Thursday, July 24, 2003

Puerto Rico Overruled On Death Penalty

I just read about how a jury in Puerto Rico refused to consider the death penalty in a federal criminal case involving two felons because of the territory itself doesn't allow the death penalty and, just as important, is overwhelmingly Catholic. (Catholics oppose capital punishment as fiercely as they do abortion; give my religion credit for being consistent!) Attorney General John Ashcroft, however, has a much different agenda. He wants the jury overruled and to impose the death penalty on these two men, and he doesn't care what the islanders think.
This case has been seen as racist, given that a white male-dominated Justice Department is trying to make sure two Latinos get fried, and as an example how Puerto Rico has fewer rights than the states owing to its "commonwealth" (read colonial) status, but that's only the tip of the iceberg. In most federal capital cases in the fifty states, in which either the jury, the prosecutor, or both, refused to seek the death penalty, Ashcroft is trying to overrule prison sentences (life or otherwise) to force capital punishment down people's throats.

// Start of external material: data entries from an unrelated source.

Lemma inbox_isolation_witness :
  store_inv (StoreLaws := sample_world_laws) inbox_world /\
  let '(w', res) := client_rpc dev_Validate "Bearer dev:u1:acme"
      (fun claims => GetNotifications sample_client claims (Some (mkGetNotificationsRequest "" 10 false))) inbox_world in
  notifications (wStore w') = notifications (wStore inbox_world).
Proof.
  split; [exact sample_state_inv|].
  pose proof (@inbox_isolation _ sample_client sample_world_laws dev_Validate "Bearer dev:u1:acme"
    (Some (mkGetNotificationsRequest "" 10 false)) inbox_world sample_state_inv) as Ht.
  cbv zeta in Ht. destruct (client_rpc _ _ _ inbox_world) as [w' res].
  destruct Ht as [_ Ht]. exact (proj1 (Ht None (or_introl (conj eq_refl eq_refl)))).
Defined.

Definition positive_rows : list StoreOp := take 4 sample_rows.
Definition positive_world : World := mkWorld (run_ops sample_store positive_rows New).1 1000 [].

Lemma positive_world_inv : store_inv (StoreLaws := sample_world_laws) positive_world.
Proof.
  destruct (@run_ops_refines _ _ sample_laws positive_rows New) as (s & outs & He & _ & _ & Hi).
  - apply mem_inv_New.
  - repeat constructor.
  - change (mem_inv sample_uuid (run_ops sample_store positive_rows New).1). by rewrite He.
Qed.

Lemma inbox_complete_witness :
  exists w' items,
    client_walk sample_client 4 (sample_claims "acme" "u1") (mkGetNotificationsRequest "" 2 false) positive_world =
      (w', Some (notification_view <$> items)) /\
    notifications (wStore w') = notifications (wStore positive_world) /\ StronglySorted newer items /\
    forall n, n ∈ items <-> (exists id, notifications (wStore positive_world) !! id = Some n) /\
      selected (mkQuery "acme" "u1" None 2 false) n.
Proof.
  refine (@inbox_complete _ sample_client sample_world_laws (sample_claims "acme" "u1") 2 false positive_world 4
    positive_world_inv _ _ _).
  - by apply distinct_createdb_ok; vm_compute.
  - assert (Hb : bool_decide (map_Forall (fun _ a => owned "acme" "u1" a -> 0 < nCreatedAtMS a < 2 ^ 63)
      (notifications (wStore positive_world))) = true) by by vm_compute.
    apply bool_decide_eq_true in Hb. intros i a Ha. exact (Hb i a Ha).
  - assert (He : length (filter (selected (mkQuery "acme" "u1" None 2 false))
      (all_rows (notifications (wStore positive_world)))) = 3%nat) by by vm_compute.
    change (length (filter (selected (mkQuery "acme" "u1" None 2 false))
      (all_rows (notifications (wStore positive_world)))) < 4)%nat. rewrite He. lia.
Defined.

Lemma notify_rpc_witness :
  let '(w', res) := internal_rpc "secret" false "secret"
      (fun _ => internal_Notify (H := sample_order) sample_notifier (Some sample_wire_request)) start in
  exists rsp, res = Ok rsp /\ pDelivered rsp + pPending rsp + pFailed rsp = 2.
Proof.
  pose proof (@notify_rpc _ sample_order sample_notifier sample_world_laws sample_env "secret" false "secret"
    (Some sample_wire_request) start start_inv) as Ht. cbv zeta in Ht.
  destruct (internal_rpc _ _ _ _ start) as [w' res]. destruct Ht as (_ & _ & Ht).
  destruct Ht as (_ & rsp & -> & Hsum); [left; done|split_and!; by vm_compute|].
  exists rsp. split; [done|]. apply Hsum. by vm_compute.
Defined.

Lemma unknown_channels_widen_witness :
  channels_of (H := sample_order) sample_notifier (notifyRequestFromProto (H := sample_order)
    (Some (mkNotifyRequestPB "acme" "n1" ["u1"] [0; 99] "" "" "" "" ∅))) =
  Enabled (H := sample_order) (nProviders sample_notifier).
Proof.
  apply (@unknown_channels_widen _ sample_order sample_notifier
    (mkNotifyRequestPB "acme" "n1" ["u1"] [0; 99] "" "" "" "" ∅)).
  intros c. simpl. rewrite !elem_of_cons, elem_of_nil. by intros [->|[->|[]]].
Defined.

Lemma register_push_token_witness :
  let '(w', res) := RegisterPushToken sample_client (Some (sample_claims "acme" "u1"))
    (Some (mkRegisterPushTokenRequest DEVICE_TYPE_IOS " tok ")) inbox_world in
  res = Ok mkRegisterPushTokenResponse /\ notifications (wStore w') = notifications (wStore inbox_world).
Proof.
  pose proof (@register_push_token _ sample_client sample_world_laws sample_clock (sample_claims "acme" "u1")
    (Some (mkRegisterPushTokenRequest DEVICE_TYPE_IOS " tok ")) inbox_world sample_state_inv) as Ht. cbv zeta in Ht.
  destruct (RegisterPushToken sample_client _ _ inbox_world) as [w' res]. destruct Ht as (_ & Ht).
  destruct (Ht ltac:(done) ltac:(by vm_compute)) as (-> & Hr & _). split; [done|exact Hr].
Defined.
Lemma status_patch_ok status ms p id :
  let '(patch, fields) := status_patch status ms in
  "composite_key" ∉ fields /\
  exists p', patched fields (MNotification patch) (MNotification p) = MNotification p' /\
    unCompositeKey p' = unCompositeKey p /\ unTenantId p' = unTenantId p /\ unUserId p' = unUserId p /\
    unNotificationId p' = unNotificationId p /\
    notificationFromProto id p' = stamped status ms (notificationFromProto id p).
Proof.
  unfold status_patch.
  destruct (String.eqb_spec status StatusDelivered) as [->|H1]; [|
    destruct (String.eqb_spec status StatusAcked) as [->|H2]; [|
      destruct (String.eqb_spec status StatusRead) as [->|H3]]];
    (split; [refine (bool_decide_eq_false_1 _ _); vm_compute; reflexivity|]);
    eexists; (split; [reflexivity|]); split_and!; try (vm_compute; reflexivity); unfold stamped.
  rewrite (decide_False (P := status = StatusDelivered)), (decide_False (P := status = StatusAcked)),
    (decide_False (P := status = StatusRead)) by done. reflexivity.
Qed.

(** The round trip of UpdateStatus that writes. *)
Lemma commit_status_ok e id r st ms : ent_inv e -> ent_rows e !! id = Some r ->
  exists e', commitUpdateFields sdk tenant systemActor id (MNotification (status_patch st ms).1)
      (status_patch st ms).2 e = (e', None) /\
    ent_rows e' = <[id := stamped st ms r]> (ent_rows e) /\ ent_devs e' = ent_devs e /\ ent_inv e'.
Proof.
  intros Hi (p & Hp & ->)%ent_rows_lookup. pose proof (status_patch_ok st ms p id) as Hs.
  destruct (status_patch st ms) as [patch fields]. destruct Hs as (Hf & p' & Hpt & Hck & Ht & Hu & Hn & Hr).
  destruct (commitUpdateFields_ok e id (MNotification p) (MNotification patch) fields Hi)
    as (e2 & Hc & He2 & Hi2); [done..|rewrite Hpt; simpl; by rewrite Ht, Hu, Hn|by rewrite Hpt|].
  exists e2. rewrite Hpt in He2. unfold ent_rows, ent_devs. rewrite He2. split_and!; [done| | |done].
  - apply imap_insert. simpl. by rewrite Hr.
  - apply imap_insert_other; [done|]. by rewrite map_lookup_imap, Hp.
Qed.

Ashcroft, a Missourian and member of the Assemblies of God (which is headquartered in - surprise!- Missouri), has been imposing his belief in capital punishment in this matter wherever and whenever he can, refusing to take local opposition to capital punishment and cultural differences (progressivism in Minnesota, the influence of the Catholic church in Puerto Rico and states like Massachusetts) into consideration.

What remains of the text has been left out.